If we can meet or exceed what the AAC is paying then that could be the end of the AAC if some of these other schools can find a place to park the other sports.
None of the schools in the conference can make independence work. What basketball league would Cincy, Memphis, or Houston park basketball in? How much (little) money would they get from playing in said league? How much would that hurt the ability to be competitive and profitability of their MBB programs. That would be a lot of lost money there in tv rev and attendance and tourney credits and offset any savings in travel or gains of having a separate TV deal. UCF and USF have irrelevant MBB programs but what network is going to pony up $5-7 million a year for 6 UCF football games? And they'd likely lose out on the ability to make a New Year's Six bowl so it would destroy their recruiting and again destroy the AD. Then the dregs Tulane, Tulsa, ECU, SMU have reached their peak in the AAC and have no where to go except drop sports altogether.
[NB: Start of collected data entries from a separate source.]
Lemma seeks_app P Q o : seeks (P ++ Q) o = (o1 ← seeks P o; seeks Q o1).
Proof.
  revert o. induction P as [|[i [f off]] P IH]; intros o; simpl; [done|].
  destruct (seek f off o) as [[[]|e] o1]; [apply IH|done].
Qed.

Lemma slides_all P {X} (m : M O io_error X) o o1 r o2 :
  (forall i g off, (i, (g, off)) ∈ P -> slides g off m) ->
  seeks P o = Some o1 -> m o1 = (r, o2) -> exists o', m o = (r, o') /\ seeks P o' = Some o2.
Proof.
  revert o. induction P as [|[i [g off]] P IH]; intros o Hs Hp Hm; simpl in *; [simplify_eq; by exists o2|].
  destruct (seek g off o) as [[[]|e] oa] eqn:Eg; [|done].
  destruct (IH oa) as (ob & Hob & Hp'); [|done|done|].
  { intros j g' off' Hin. apply (Hs j). by apply list_elem_of_further. }
  destruct (Hs i g off (list_elem_of_here _ _) o oa r ob Eg Hob) as (o' & Ho' & Hg').
  exists o'. split; [done|]. by rewrite Hg'.
Qed.

(** A pending seek can be taken for the last. *)
Lemma seeks_last P i f off Q o o1 :
  (forall j g off', (j, (g, off')) ∈ Q -> g <> f) -> seeks (P ++ (i, (f, off)) :: Q) o = Some o1 ->
  exists o', seeks (P ++ Q) o = Some o' /\ seek f off o' = (Ok tt, o1).
Proof.
  intros Hq. rewrite !seeks_app. destruct (seeks P o) as [oa|]; simpl; [|done]. clear P o.
  destruct (seek f off oa) as [[[]|e] ob] eqn:Ef; [|done].
  revert oa ob Ef. induction Q as [|[j [g off']] Q IH]; intros oa ob Ef Hs; simpl in *.
  { simplify_eq. by exists oa. }
  destruct (seek g off' ob) as [[[]|e] oc] eqn:Eg; [|done].
  assert (g <> f) as Hne by (eapply Hq, list_elem_of_here).
  destruct (slides_seek g f off off' Hne oa ob _ _ Ef Eg) as (od & Hod & Hoc). rewrite Hod.
  apply (IH) with oc; [|done|done]. intros k g' off'' Hin. eapply Hq. by apply list_elem_of_further.
Qed.

(** ** Where a task stands *)

Context (reqs : list file_req) (objects : list (UnpfsFid F)) (Hfiles : files_distinct objects).

Definition req_lock (r : file_req) : lock := FileLock (aux (req_fid r)).

Definition file_of (r : file_req) : option F := file (default UnpfsFid_default (objects !! aux (req_fid r))).

(** Where a request stands, the seek it has pending, and the answer it has. *)
Inductive stage_of (r : file_req) (x : task) : option (F * u64) -> option (result Error Fcall) -> Prop :=
  | stage_new k : rest x = Acquire (req_lock r) k -> locks x = [] -> at_file (req_lock r) (req_fid r) k ->
      same k (req_handler r) -> stage_of r x None None
  | stage_entered : locks x = [req_lock r] -> at_file (req_lock r) (req_fid r) (rest x) ->
      same (rest x) (req_handler r) -> stage_of r x None None
  | stage_file f : locks x = [req_lock r] -> file_of r = Some f -> at_seek (req_lock r) f (rest x) ->
      (forall s, heap s = objects -> alone (rest x) s = req_handler r s) -> stage_of r x None None
  | stage_sought f off : locks x = [req_lock r] -> file_of r = Some f -> at_transfer (req_lock r) f (rest x) ->
      (forall s o, heap s = objects -> seek f off (os s) = (Ok tt, o) ->
        alone (rest x) {| os := o; heap := objects |} = req_handler r s) ->
      stage_of r x (Some (f, off)) None
  | stage_settled a : locks x = [req_lock r] -> rest x = Release (req_lock r) (Return a) -> stage_of r x None (Some a)
  | stage_returned a : locks x = [] -> rest x = Return a -> stage_of r x None (Some a).

(** The requests' handlers, by number. *)
Definition handler_of (i : nat) : M st Error Fcall :=
  match reqs !! i with Some r => req_handler r | None => fun s => (Err (No EBADF), s) end.

Record linear (s1 : st) (L : list nat) (xs : list task) (s s0 : st)
    (rs : list (nat * result Error Fcall)) (P : pending) : Prop := {
  lin_length : length xs = length reqs;
  lin_heap : heap s = objects;
  lin_heap0 : heap s0 = objects;
  lin_seeks : seeks P (os s0) = Some (os s);
  lin_serial : serial handler_of L s1 = (rs, s0);
  lin_nodup : NoDup L;
  lin_pending : NoDup (map fst P);
  lin_stages : forall i x r, xs !! i = Some x -> reqs !! i = Some r -> exists p a, stage_of r x p a
    /\ (forall fo, (i, fo) ∈ P <-> p = Some fo) /\ (forall b, (i, b) ∈ rs <-> a = Some b);
  lin_range : forall i, i ∈ map fst P \/ i ∈ L -> (i < length reqs)%nat;
  lin_locks : forall i j x y l, i <> j -> xs !! i = Some x -> xs !! j = Some y -> l ∈ locks x -> l ∈ locks y -> False
}.

(** A task goes on, and the rest is as before. *)
Lemma linear_update s1 L xs s s0 rs P i x y r p a L' s' s0' rs' P' :
  linear s1 L xs s s0 rs P -> xs !! i = Some x -> reqs !! i = Some r ->
  stage_of r y p a -> heap s' = objects -> heap s0' = objects -> seeks P' (os s0') = Some (os s') ->
  serial handler_of L' s1 = (rs', s0') -> NoDup L' -> NoDup (map fst P') ->
  (forall fo, (i, fo) ∈ P' <-> p = Some fo) -> (forall b, (i, b) ∈ rs' <-> a = Some b) ->
  (forall j fo, j <> i -> (j, fo) ∈ P' <-> (j, fo) ∈ P) -> (forall j b, j <> i -> (j, b) ∈ rs' <-> (j, b) ∈ rs) ->
  (forall j, j ∈ L' -> j = i \/ j ∈ L) ->
  (forall l, l ∈ locks y -> l ∈ locks x \/ forall j z, xs !! j = Some z -> l ∉ locks z) ->
  linear s1 L' (<[i := y]> xs) s' s0' rs' P'.
Proof.
  intros [H1 H2 H3 H4 H5 H6 H7 H8 H9 H10] Hx Hr Hst Hh Hh0 Hse Hser Hnd Hnp Hpi Hai Hpj Haj HL Hl.
  pose proof (lookup_lt_Some _ _ _ Hx) as Hlt.
  split; try done.
  - by rewrite length_insert.
  - intros j z q [(<- & <- & _)|[Hne Hj]]%list_lookup_insert_Some Hq.
    + simplify_eq. by exists p, a.
    + destruct (H8 _ _ _ Hj Hq) as (p' & a' & Hs' & Hp' & Ha'). exists p', a'. split; [done|].
      split; intros ?; [rewrite Hpj by done|rewrite Haj by done]; auto.
  - intros j [Hj|Hj].
    + apply list_elem_of_In, in_map_iff in Hj as ([k fo] & <- & Hj). apply list_elem_of_In in Hj. simpl.
      destruct (decide (k = i)) as [->|Hne]; [lia|]. apply H9. left. apply Hpj in Hj; [|done].
      apply list_elem_of_In, in_map_iff. exists (k, fo). split; [done|]. by apply list_elem_of_In.
    + apply HL in Hj as [->|Hj]; [lia|]. apply H9. by right.
  - intros j k z w l Hne Hj Hk Hz Hw.
    apply list_lookup_insert_Some in Hj as [(<- & <- & _)|[Hnj Hj]];
      apply list_lookup_insert_Some in Hk as [(<- & <- & _)|[Hnk Hk]]; [done|..].
    + destruct (Hl l Hz) as [Hin|Hin]; [by eapply (H10 i k)|]. by eapply Hin.
    + destruct (Hl l Hw) as [Hin|Hin]; [by eapply (H10 j i)|]. by eapply Hin.
    + by eapply (H10 j k).
Qed.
Theres a reason no national writer gets the story of UConn correct...it's because it is incredibly unique from anyone else in the college sports landscape. No one else has or had a Big East invite sitting on the backburner, sitting outside the P5, with enough brand recognition regionally to bring in attract opponents to boost attendance. UConn has a great opportunity to return to the best run we've seen in the AD history from 2004-2012 where MBB, WBB, and FB thrived. Let's hope it comes to fruition.